Iatrogenic prematurity should be prevented by prolonging pregnancy whenever feasible. To that end, the American College of Obstetrics and Gynecology have come out with recommendations that prohibit induction or scheduled repeat cesarean delivery before 39 weeks, to which most hospitals now adhere. Because late preterm infants are at risk for certain medical problems, previously outlined, specific management strategies should be developed for both their initial hospitalization as well as their care after discharge. Early monitoring of respiratory status, temperature, feeding ability, bilirubin, and glucose levels are critical. The AAP has issued specific recommendations for minimum discharge criteria for late preterm infants. In addition to those things performed for term infants, the late preterm infant requires:
Accurate gestational age assessment.
Individualizing the time of discharge based on the baby's condition with regard to temperature stability and adequacy of feeding.

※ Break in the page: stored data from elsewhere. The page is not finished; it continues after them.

(** X22.  When the function under measurement raises in one of the ten
    rounds, having returned in the rounds before, [investigate] raises the
    same exception, stores nothing, and garbage collection stays disabled:
    after it is disabled no event enables it, and the last event is the call
    that raised. *)
Theorem investigate_leaves_gc_disabled (function : Z -> M world unit) (name : string)
    (step_size : Z) (k : nat) (e : exn) (w : world) :
  (1 <= k <= 10)%nat ->
  (forall i w0, (1 <= i < k)%nat -> function (Z.of_nat i * step_size) w0 = (Ok tt, w0)) ->
  (forall w0, function (Z.of_nat k * step_size) w0 = (Raise e, w0)) ->
  exists w' later,
    investigate function name step_size false w = (Raise e, w')
    /\ results w' = results w
    /\ trace w' = trace w ++ [Seed 1303; GcCollect; ReadRss; GcDisable] ++ later
    /\ Forall (fun ev => ev <> GcEnable) later
    /\ last later = Some (Call (Z.of_nat k * step_size)).
Proof.
  intros Hk Hquiet Hraise. unfold investigate.
  unfold bind at 1. unfold emit at 1. cbv beta iota.
  unfold bind at 1. unfold emit at 1. cbv beta iota.
  unfold bind at 1. unfold memory_rss at 1. cbv beta iota.
  unfold bind at 1. unfold emit at 1. cbv beta iota.
  cbn [results residuals trace clock rss].
  match goal with
  | |- context [bind (fold_each _ (measure _ _ ?base) ?arrays) _ ?w1] =>
      destruct (rounds_raise function step_size base k e 10 1 arrays w1 Hquiet Hraise)
        as (w' & later & E & Hr & Ht & Hall & Hlast); [lia|]
  end.
  rewrite (bind_raise _ _ _ _ _ E).
  exists w', later. split; [reflexivity|]. split; [exact Hr|]. split; [|split; assumption].
  rewrite Ht. cbn [trace]. rewrite <- !app_assoc. reflexivity.
Qed.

Identification of a medical home following discharge.
Normal vital signs for 12 hours before discharge.
Passing of one stool spontaneously.
The absence of excessive weight loss.
Screening for hyperbilirubinemia.
A car seat study for apnea, bradycardia, or oxygen desaturation.
Formal breast-feeding education when applicable.
Discharge follow-up. Strategies should include closer follow-up of issues such as weight gain and development, as well as good family support.